What is funny, she adds, is that she never intended to be part of any particular trend. “I don’t just do one type of novel,” she says. “I do a bunch of different things and I want every project to be bigger and more ambitious than the last one.” That’s certainly true so far. Boy Parts put readers inside the head of a psychopath, a young artist who boots annoying yoga instructors in the belly and terrorises the Tesco employees who become infatuated with her. Penance, meanwhile, crafted the socio-political dynamics of an entire fictional town, picking at true-crime culture, teenage alienation, black magic and class warfare as it went. She’s Always Hungry, published by Granta in April and the first from a collection of short stories due for release next year, is all folklore, sea shanties and mermaids.

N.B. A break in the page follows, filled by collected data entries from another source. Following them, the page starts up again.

(* ===== verification/ClientAcks.v ===== *)
(** What the client acknowledges: only messages that are in its store.  Over
    the models of [TcpMgr] and [MessageStore]. *)
From S2P Require Import Prelude Mysql MessageStore ClientModel QtJson Session TcpMgr.

Section Acks.
Context `{QJson} (supportsSsl : bool).

(** The files of all accounts, the open one included. *)
Definition accounts (c : TcpMgr) : gmap Z File := <[path c := committed (db_ (_messages c))]> (files c).

(** A message of [from] with [id] is in the file of the account [uid], which
    it was sent to. *)
Definition stored (c : TcpMgr) (uid from : Z) (id : string) : Prop :=
  exists f r, accounts c !! uid = Some f /\ r ∈ messages f /\ s_sender r = from /\ s_receiver r = uid /\ s_msgid r = id.

(** An acknowledgement names messages of one sender that are stored. *)
Definition acked (c : TcpMgr) (b : bool * string) : Prop :=
  forall data, b.2 = block ID_TEXT_CHAT_MSG_ACK data ->
  exists uid from ids, data = toJson (ack from ids) /\ forall id, id ∈ ids -> stored c uid from id.

Record kept (c : TcpMgr) : Prop := {
  k_tidy : no_leftover (db_ (_messages c));
  k_owner : uid_ (_messages c) <> 0 -> uid_ (_messages c) = path c /\ GetUid (model c) = path c;
  k_acks : Forall (acked c) (sent (_socket c));
}.

Definition growing (c c' : TcpMgr) : Prop := forall uid from id, stored c uid from id -> stored c' uid from id.

Lemma acked_growing c c' b : growing c c' -> acked c b -> acked c' b.
Proof. intros Hg Hb data E. destruct (Hb data E) as (uid & from & ids & ? & Hids). exists uid, from, ids. auto. Qed.

Lemma kept_step c c' : no_leftover (db_ (_messages c')) ->
  (uid_ (_messages c') <> 0 -> uid_ (_messages c') = path c' /\ GetUid (model c') = path c') ->
  growing c c' -> sent (_socket c') = sent (_socket c) -> kept c -> kept c'.
Proof.
  intros Hn Ho Hg Hs [_ _ Ha]. split; [done|done|]. rewrite Hs. eapply Forall_impl; [done|]. intros b. by apply acked_growing.
Qed.

Lemma kept_same c c' : _messages c' = _messages c -> path c' = path c -> files c' = files c ->
  _user_info (model c') = _user_info (model c) -> sent (_socket c') = sent (_socket c) -> kept c -> kept c'.
Proof.
  intros E1 E2 E3 E4 E5 Hc. pose proof Hc as [Hn Ho _]. apply (kept_step c); unfold GetUid; rewrite ?E1, ?E2, ?E4; try done.
  intros uid from id. unfold stored, accounts. by rewrite E1, E2, E3.
Qed.

Lemma dialog_user s u : _user_info (dialog_slot s u) = _user_info u.
Proof. destruct s; cbn; repeat case_match; auto with same_user. Qed.

Lemma kept_emit s c : kept c -> kept (emit s c).
Proof. apply kept_same; try done. cbn. destruct (dialog c); [apply dialog_user|done]. Qed.

(** The rows stay with what identifies them. *)
Lemma growing_store op c : no_leftover (db_ (_messages c)) -> growing c (set_messages (run_store (_messages c) op) c).
Proof.
  intros Hn uid from id (f & r & Hf & Hr & <- & Hto & <-). destruct (run_store_keeps op (_messages c) Hn) as [_ [Hk _]].
  unfold stored, accounts in *. cbn [path set_messages _messages files]. destruct (decide (uid = path c)) as [->|Hne].
  - rewrite lookup_insert_eq in Hf. injection Hf as <-. apply list_elem_of_lookup in Hr as [k Hr].
    destruct (Hk k r Hr) as (r' & Hr' & Hid & _). unfold identity in Hid.
    exists (committed (db_ (run_store (_messages c) op))), r'. rewrite lookup_insert_eq.
    split_and!; [done|by eapply list_elem_of_lookup_2|congruence..].
  - rewrite lookup_insert_ne in Hf by done. exists f, r. by rewrite lookup_insert_ne.
Qed.

Lemma kept_store op c : (forall uid, op <> Open uid) -> kept c -> kept (set_messages (run_store (_messages c) op) c).
Proof.
  intros Hop Hc. pose proof Hc as [Hn Ho _]. destruct (run_store_keeps op (_messages c) Hn) as [Hn' _].
  apply (kept_step c); try done; [|by apply growing_store]. cbn [_messages set_messages path model].
  destruct (run_store_uid op (_messages c) Hn Hop) as [->| ->]; [done|]. by intros [].
Qed.

(** *** Writing *)

Lemma block_id i j data data' : 0 <= i < 2 ^ 16 -> 0 <= j < 2 ^ 16 -> block i data = block j data' -> i = j.
Proof.
  intros Hi Hj E. unfold block in E. apply string_app_split in E as [E _]; [|done]. by apply be16_inj.
Qed.

(** A frame is written or not, and an overfull buffer is told. *)
Lemma write_cases reqId data c : let c' := writeFrame reqId data c in
  _messages c' = _messages c /\ path c' = path c /\ files c' = files c /\ _user_info (model c') = _user_info (model c) /\
  (sent (_socket c') = sent (_socket c) \/ exists e, sent (_socket c') = sent (_socket c) ++ [(e, block reqId data)]).
Proof.
  cbn zeta. unfold writeFrame. cbn zeta. set (c1 := if (reqId =? ID_CHAT_LOGIN) && _ then _ else c).
  assert (_messages c1 = _messages c /\ path c1 = path c /\ files c1 = files c /\ model c1 = model c /\ dialog c1 = dialog c /\ _socket c1 = _socket c)
    as (E1 & E2 & E3 & E4 & E5 & E6) by (unfold c1; by destruct (_ && _)). clearbody c1.
  rewrite <- E1, <- E2, <- E3, <- E4, <- E6. destruct (negb _); [split_and!; auto|]. destruct (_ && _); [split_and!; auto|].
  destruct (_ || _); [split_and!; auto|]. destruct (_ <? _); [|split_and!; eauto].
  cbn. split_and!; auto. destruct (dialog c1); [apply (dialog_user (sig_connection_state false))|done].
Qed.

Lemma kept_write reqId data c : acked c (true, block reqId data) -> kept c -> kept (writeFrame reqId data c).
Proof.
  intros Hb Hc. destruct (write_cases reqId data c) as (E1 & E2 & E3 & E4 & [E5|[e E5]]); [by apply (kept_same c)|].
  destruct Hc as [Hn Ho Ha]. assert (growing c (writeFrame reqId data c)) as Hg.
  { intros uid from id. unfold stored, accounts. by rewrite E1, E2, E3. }
  split; unfold GetUid; rewrite ?E1, ?E2, ?E4; [done|done|]. rewrite E5. apply Forall_app. split.
  - eapply Forall_impl; [done|]. intros b. by apply acked_growing.
  - apply Forall_singleton. eapply acked_growing; [done|]. exact Hb.
Qed.

Lemma kept_request reqId data c : 0 <= reqId < 2 ^ 16 -> reqId <> ID_TEXT_CHAT_MSG_ACK -> kept c -> kept (writeFrame reqId data c).
Proof. intros Hr Hne. apply kept_write. intros data' E. cbn in E. apply block_id in E; [done|done|done]. Qed.

Lemma kept_schedule c : kept c -> kept (scheduleReconnect c).
Proof. intros Hc. unfold scheduleReconnect. destruct (_ || _); [done|]. by apply (kept_same c). Qed.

“Before Boy Parts was published, I considered myself a sci-fi writer,” she says. “So it’s been weird to have people ask me, ‘Would you ever think about doing something in a genre space?’.” The short story collection, which blends horror and fantasy, “is far more representative of my writing as a whole than Boy Parts or Penance,” she says, and she’ll dive further into more speculative genres for her third novel.
“So it’s interesting that people see me as a ‘sad girl novelist’,” she laughs. “Nobody’s read any of my six spaceship stories.”